Is the economy good or bad? In a nutshell: Yes.
If recent economic headlines have given you a boost, you’re not alone. The economy has sent a lot of mixed messages. Every few days, a new report seems to give a very different impression of the current situation – and whether Americans should bask in boom times or batten down the hatches.
In fact, both accounts could be correct. There are some very good things happening in the economy, which means we’re probably not in a recession yet; but there are also extremely worrying signs suggesting that a recession may be imminent.
Last week, for example, we received another strong jobs report, which showed that 372,000 new jobs were added in June. This is a downturn from the start of the recovery, but it’s still a gangbuster number by historical standards. Thanks to an unusually fast recovery in the labor market, there are more jobs in the private sector today than before COVID-19.
Similarly, the unemployment rate, at 3.6%, is also high by historical standards. For context: there have only been three months in this century when unemployment has fallen.
Of course, that doesn’t sound like an economy in recession.
On the other hand:
Economic output – also known as gross domestic product (GDP) – shrank in the first quarter of this year, and some forecasts suggest it may have contracted again in the second quarter. Corporate profits also fell earlier this year and stock markets trended lower.
And, of course, the party’s main pain in the neck is inflation.
Inflation hit a new 40-year high in June, at 9.1% from a year earlier. Energy prices are driving much of the increase, but almost everything Americans buy has become much more expensive, including groceries and rent.
This rise in the cost of living has been extremely painful, especially for low-income households. This is the main reason why consumer sentiment just recorded its worst reading on record.
On the other hand, on the other hand:
Americans can say they’re disappointed with the economy and furious with inflation – but they don’t seem to be acting on that negativity yet. Consumer spending remained strong, even after adjusting for inflation. About a third of workers say they plan to leave their jobs this year, which is generally not a sign of low confidence in the economy.

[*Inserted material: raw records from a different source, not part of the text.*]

Lemma root_is_static_0_unless_key_witness :
  exists sc t nd,
    pbg_scan (cstr "(&,TRUE,FALSE)") 14 = inr sc /\
    first_field_kind (cstr "(&,TRUE,FALSE)") sc = inr t /\
    get_expr_node
      (Expr [Some (Node PBG_OP_AND 2 (DInts [1; 2]));
             Some (Node PBG_LT_TRUE 0 DNull);
             Some (Node PBG_LT_FALSE 0 DNull)] [] 3 0)
      (nodeidx (Int2Ret (Int2Arg 3 1) 0)) = inr nd /\
    _type nd = t /\
    (t <> PBG_LT_KEY -> nodeidx (Int2Ret (Int2Arg 3 1) 0) = 0) /\
    (t = PBG_LT_KEY -> nodeidx (Int2Ret (Int2Arg 3 1) 0) = -1).
Proof.
  apply (root_is_static_0_unless_key (cstr "(&,TRUE,FALSE)") 14).
  vm_compute. reflexivity.
Defined.

Lemma C6_witness :
  pbg_evaluate 2 key_arena no_dict
  = (root <- aget (_static key_arena) 0;;
     r <- pbg_evaluate_r 2
            (Expr (_static key_arena)
                  (resolved no_dict [Node PBG_LT_KEY 1 (DBytes (bytes_of "k"))])
                  (_staticsz key_arena) (_dynamicsz key_arena))
            root;;
     ret (fst r,
          dict_calls [Node PBG_LT_KEY 1 (DBytes (bytes_of "k"))]
          ++ map EvVisit (0 :: snd r))) /\
  pbg_evaluate 2 key_arena no_dict
  = inr (0, [EvDict 0 (bytes_of "k") 1; EvVisit 0; EvVisit 1]).
Proof.
  split; [|vm_compute; reflexivity].
  apply (C6_dictionary_called_once_per_key 2 key_arena no_dict
           [Node PBG_LT_KEY 1 (DBytes (bytes_of "k"))]).
  - reflexivity.
  - intros i k Hk. destruct i as [|i]; [|destruct i; discriminate].
    injection Hk as <-. reflexivity.
Defined.

Lemma C7_witness :
  pbg_evaluate_r 1 date_arena (Node PBG_OP_LT 2 (DInts [1; 2]))
  = inr (Z.b2z (Double.lt (operand (Node PBG_LT_DATE 12 (DDate 2020 1 2)))
                          (operand (Node PBG_LT_DATE 12 (DDate 2020 1 3)))),
         []).
Proof.
  apply (C7_comparison_ignores_operand_kinds 0 date_arena
           (Node PBG_OP_LT 2 (DInts [1; 2]))
           (Node PBG_LT_DATE 12 (DDate 2020 1 2))
           (Node PBG_LT_DATE 12 (DDate 2020 1 3)) 1 2 [] Double.lt).
  - reflexivity.
  - reflexivity.
  - reflexivity.
  - reflexivity.
  - simpl. lia.
  - simpl. lia.
Defined.

Lemma evaluation_returns_a_boolean_witness :
  pbg_evaluate_r 2 and_arena (Node PBG_OP_AND 3 (DInts [1; 2; 3]))
  = inr (0, [1; 2]) /\ (0 = 0 \/ 0 = 1).
Proof.
  split; [vm_compute; reflexivity|].
  apply (evaluation_returns_a_boolean 2 and_arena
           (Node PBG_OP_AND 3 (DInts [1; 2; 3])) 0 [1; 2]).
  vm_compute. reflexivity.
Defined.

So what about these confusing signals?
One possibility is that some of these trends will stop contradicting each other once new data comes in and past numbers are revised.
Employment figures, for example, can be subject to huge revisions, especially at times of economic downturn. Not because someone is preparing the books. It’s really hard to measure hiring patterns in real time, especially when more businesses than usual are closing or opening.
But suppose you take the latest estimates at face value. Here’s another way to reconcile at least some of these trends: the economy is overheating. This explains why the labor market is strong, why people seem confident enough to leave their current jobs and seek new opportunities, why they spend so much and why prices are rising so rapidly.
It also illustrates why recession-related worries are growing. It’s a bit counter-intuitive, but let me explain.
The standard prescription for an overheated economy is to raise interest rates in order to dampen demand. The Federal Reserve’s goal is to raise rates just enough to slow price growth, but not so much that the economy collapses. However, the worse the inflation numbers are month after month, the more aggressively the Fed needs to act.
In other words: the hotter the economy, the more cold water is needed to extinguish the flames. And the more cold water is poured, the more likely it is that the economy will completely drown.
Unfortunately, the June inflation report was torrid. The markets are anticipating increasingly steep rate hikes. In May, for example, the idea that the Fed could raise rates by three-quarters of a percentage point in a single meeting was seen as off the table. Then, inflation numbers remained uncomfortably high and the Fed finally announced a three-quarters of a percentage point hike in June.
This is the fastest rate increase in almost 30 years. At the next Fed meeting later this month, markets are expecting another hike of at least that magnitude – in fact, a full point hike now looks possible.
This is why the markets are panicking, once again. This is also why there is a growing threat of recession next year. I’m not talking about “recession” in the sense that lay people sometimes use the term to mean “something is wrong with the economy”. I mean “recession” as economists define it: a significant contraction in economic activity distributed across the economy, typically manifesting in incomes, jobs, GDP and other key metrics.
As ugly as Americans think of the economy now – while some measures still look pretty good! – the coming months could be much worse.